*** GIVEN RECORDS ***

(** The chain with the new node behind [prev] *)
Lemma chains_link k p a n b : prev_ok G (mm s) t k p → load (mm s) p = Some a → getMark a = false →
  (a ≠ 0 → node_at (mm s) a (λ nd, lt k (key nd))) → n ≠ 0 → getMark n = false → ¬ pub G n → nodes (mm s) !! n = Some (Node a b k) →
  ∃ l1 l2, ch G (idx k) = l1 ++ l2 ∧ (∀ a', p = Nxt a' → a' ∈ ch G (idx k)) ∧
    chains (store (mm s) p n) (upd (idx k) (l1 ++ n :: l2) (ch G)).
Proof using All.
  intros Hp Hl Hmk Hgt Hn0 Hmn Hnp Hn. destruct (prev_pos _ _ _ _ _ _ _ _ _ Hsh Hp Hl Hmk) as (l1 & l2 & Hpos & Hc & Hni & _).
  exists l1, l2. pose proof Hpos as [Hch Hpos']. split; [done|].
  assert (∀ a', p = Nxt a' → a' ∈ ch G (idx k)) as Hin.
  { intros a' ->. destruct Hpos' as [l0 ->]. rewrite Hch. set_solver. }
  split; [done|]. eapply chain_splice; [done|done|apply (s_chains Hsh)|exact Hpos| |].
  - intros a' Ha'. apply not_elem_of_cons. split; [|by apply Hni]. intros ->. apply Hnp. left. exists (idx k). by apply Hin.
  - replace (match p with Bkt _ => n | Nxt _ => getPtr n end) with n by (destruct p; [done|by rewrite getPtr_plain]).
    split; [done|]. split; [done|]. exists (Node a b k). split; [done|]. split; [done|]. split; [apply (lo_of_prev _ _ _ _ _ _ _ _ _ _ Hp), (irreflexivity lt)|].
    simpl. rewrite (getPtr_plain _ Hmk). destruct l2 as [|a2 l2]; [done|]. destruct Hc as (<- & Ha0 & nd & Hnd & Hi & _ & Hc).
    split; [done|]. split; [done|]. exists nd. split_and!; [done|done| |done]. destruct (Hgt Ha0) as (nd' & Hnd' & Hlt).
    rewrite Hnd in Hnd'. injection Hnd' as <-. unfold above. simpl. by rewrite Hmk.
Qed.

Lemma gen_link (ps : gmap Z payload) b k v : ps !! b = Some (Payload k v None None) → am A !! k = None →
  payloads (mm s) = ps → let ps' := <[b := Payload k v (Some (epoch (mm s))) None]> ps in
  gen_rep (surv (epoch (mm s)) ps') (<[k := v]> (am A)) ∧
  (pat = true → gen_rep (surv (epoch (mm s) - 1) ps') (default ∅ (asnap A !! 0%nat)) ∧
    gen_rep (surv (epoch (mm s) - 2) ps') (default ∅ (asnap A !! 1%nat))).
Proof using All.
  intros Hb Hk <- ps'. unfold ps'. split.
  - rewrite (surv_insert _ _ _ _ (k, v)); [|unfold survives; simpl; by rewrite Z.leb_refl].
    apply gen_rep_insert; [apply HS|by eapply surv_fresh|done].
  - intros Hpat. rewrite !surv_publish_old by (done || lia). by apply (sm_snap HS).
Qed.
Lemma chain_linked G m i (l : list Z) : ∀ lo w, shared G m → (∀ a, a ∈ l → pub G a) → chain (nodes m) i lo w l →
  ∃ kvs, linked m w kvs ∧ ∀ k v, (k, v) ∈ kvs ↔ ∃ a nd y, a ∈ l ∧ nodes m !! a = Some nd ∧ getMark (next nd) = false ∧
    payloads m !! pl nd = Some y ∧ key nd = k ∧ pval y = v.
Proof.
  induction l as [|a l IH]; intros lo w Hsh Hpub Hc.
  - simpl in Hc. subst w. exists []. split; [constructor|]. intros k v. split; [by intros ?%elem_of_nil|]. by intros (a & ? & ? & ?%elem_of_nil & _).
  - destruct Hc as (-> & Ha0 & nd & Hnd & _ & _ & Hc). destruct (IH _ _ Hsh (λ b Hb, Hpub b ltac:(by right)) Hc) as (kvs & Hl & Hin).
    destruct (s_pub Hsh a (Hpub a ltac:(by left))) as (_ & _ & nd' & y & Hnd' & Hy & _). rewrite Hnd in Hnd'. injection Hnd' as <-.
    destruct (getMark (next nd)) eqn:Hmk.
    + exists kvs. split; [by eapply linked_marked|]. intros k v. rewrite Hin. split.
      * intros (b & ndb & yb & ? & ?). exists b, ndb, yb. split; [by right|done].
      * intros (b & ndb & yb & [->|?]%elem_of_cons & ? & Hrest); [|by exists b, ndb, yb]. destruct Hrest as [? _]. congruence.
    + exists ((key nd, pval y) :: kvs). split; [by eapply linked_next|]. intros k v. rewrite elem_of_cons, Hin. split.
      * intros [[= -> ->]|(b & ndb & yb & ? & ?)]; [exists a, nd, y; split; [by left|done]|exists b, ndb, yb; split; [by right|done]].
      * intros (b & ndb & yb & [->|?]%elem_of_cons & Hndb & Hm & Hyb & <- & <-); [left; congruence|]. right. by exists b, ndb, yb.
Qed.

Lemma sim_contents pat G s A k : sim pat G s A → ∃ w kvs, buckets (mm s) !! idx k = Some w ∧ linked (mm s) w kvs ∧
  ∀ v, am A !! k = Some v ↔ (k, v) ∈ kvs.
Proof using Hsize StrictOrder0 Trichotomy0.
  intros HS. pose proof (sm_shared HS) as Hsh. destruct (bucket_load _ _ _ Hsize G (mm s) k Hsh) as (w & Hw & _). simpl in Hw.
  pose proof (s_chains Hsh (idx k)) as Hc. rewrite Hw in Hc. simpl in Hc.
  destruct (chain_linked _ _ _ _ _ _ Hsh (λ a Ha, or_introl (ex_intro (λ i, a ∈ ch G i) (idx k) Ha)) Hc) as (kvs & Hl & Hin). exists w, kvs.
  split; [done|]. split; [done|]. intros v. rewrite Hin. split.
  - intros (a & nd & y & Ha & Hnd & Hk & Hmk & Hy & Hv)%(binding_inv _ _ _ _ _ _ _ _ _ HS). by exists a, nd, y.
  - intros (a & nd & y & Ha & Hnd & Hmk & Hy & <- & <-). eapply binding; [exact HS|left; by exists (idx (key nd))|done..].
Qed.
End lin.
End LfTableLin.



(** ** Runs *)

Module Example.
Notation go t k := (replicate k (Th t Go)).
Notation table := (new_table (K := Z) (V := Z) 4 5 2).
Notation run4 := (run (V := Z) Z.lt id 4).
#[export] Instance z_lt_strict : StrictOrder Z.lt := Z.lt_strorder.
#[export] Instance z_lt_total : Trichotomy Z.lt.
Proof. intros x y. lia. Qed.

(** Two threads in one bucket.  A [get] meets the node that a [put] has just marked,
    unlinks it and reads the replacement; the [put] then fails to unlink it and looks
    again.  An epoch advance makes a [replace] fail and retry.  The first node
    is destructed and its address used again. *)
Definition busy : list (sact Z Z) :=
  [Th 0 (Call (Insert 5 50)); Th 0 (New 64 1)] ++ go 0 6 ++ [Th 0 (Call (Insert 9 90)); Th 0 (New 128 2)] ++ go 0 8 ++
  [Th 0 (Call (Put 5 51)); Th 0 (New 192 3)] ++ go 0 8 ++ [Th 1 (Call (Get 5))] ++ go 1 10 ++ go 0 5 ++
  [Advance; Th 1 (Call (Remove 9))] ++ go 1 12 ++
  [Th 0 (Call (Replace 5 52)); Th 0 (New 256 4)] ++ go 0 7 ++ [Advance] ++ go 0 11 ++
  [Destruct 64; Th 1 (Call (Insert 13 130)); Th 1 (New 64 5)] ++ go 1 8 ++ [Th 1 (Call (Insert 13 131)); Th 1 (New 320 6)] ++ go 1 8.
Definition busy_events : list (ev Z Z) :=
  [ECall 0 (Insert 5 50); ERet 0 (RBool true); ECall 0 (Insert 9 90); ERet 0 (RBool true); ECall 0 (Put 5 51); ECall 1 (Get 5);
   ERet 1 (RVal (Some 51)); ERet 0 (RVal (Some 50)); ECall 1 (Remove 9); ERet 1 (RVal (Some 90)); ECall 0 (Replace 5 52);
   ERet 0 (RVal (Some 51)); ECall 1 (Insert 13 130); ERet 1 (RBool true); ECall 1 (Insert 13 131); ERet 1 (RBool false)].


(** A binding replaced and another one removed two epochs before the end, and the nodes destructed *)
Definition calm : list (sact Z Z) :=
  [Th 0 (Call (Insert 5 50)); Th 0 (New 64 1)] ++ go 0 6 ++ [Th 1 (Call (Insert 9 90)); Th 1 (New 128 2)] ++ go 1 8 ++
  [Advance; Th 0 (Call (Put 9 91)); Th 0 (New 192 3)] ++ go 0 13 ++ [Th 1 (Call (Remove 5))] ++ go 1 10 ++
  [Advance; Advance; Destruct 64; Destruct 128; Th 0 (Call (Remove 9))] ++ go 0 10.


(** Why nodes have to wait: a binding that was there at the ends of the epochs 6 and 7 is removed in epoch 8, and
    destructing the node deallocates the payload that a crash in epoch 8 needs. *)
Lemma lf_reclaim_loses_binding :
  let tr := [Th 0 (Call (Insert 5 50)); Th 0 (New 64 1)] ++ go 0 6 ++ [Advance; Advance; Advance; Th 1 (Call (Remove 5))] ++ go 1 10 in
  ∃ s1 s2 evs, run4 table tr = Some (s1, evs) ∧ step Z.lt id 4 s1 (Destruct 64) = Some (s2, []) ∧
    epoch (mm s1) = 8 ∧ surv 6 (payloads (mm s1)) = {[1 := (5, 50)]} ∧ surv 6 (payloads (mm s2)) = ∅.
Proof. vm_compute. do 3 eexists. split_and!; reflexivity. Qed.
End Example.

***

__TASK TO CARRY OUT__. Each line of the material that holds the string "Instance" counts once; give the total alone.

__ANSWER SPACE__. 2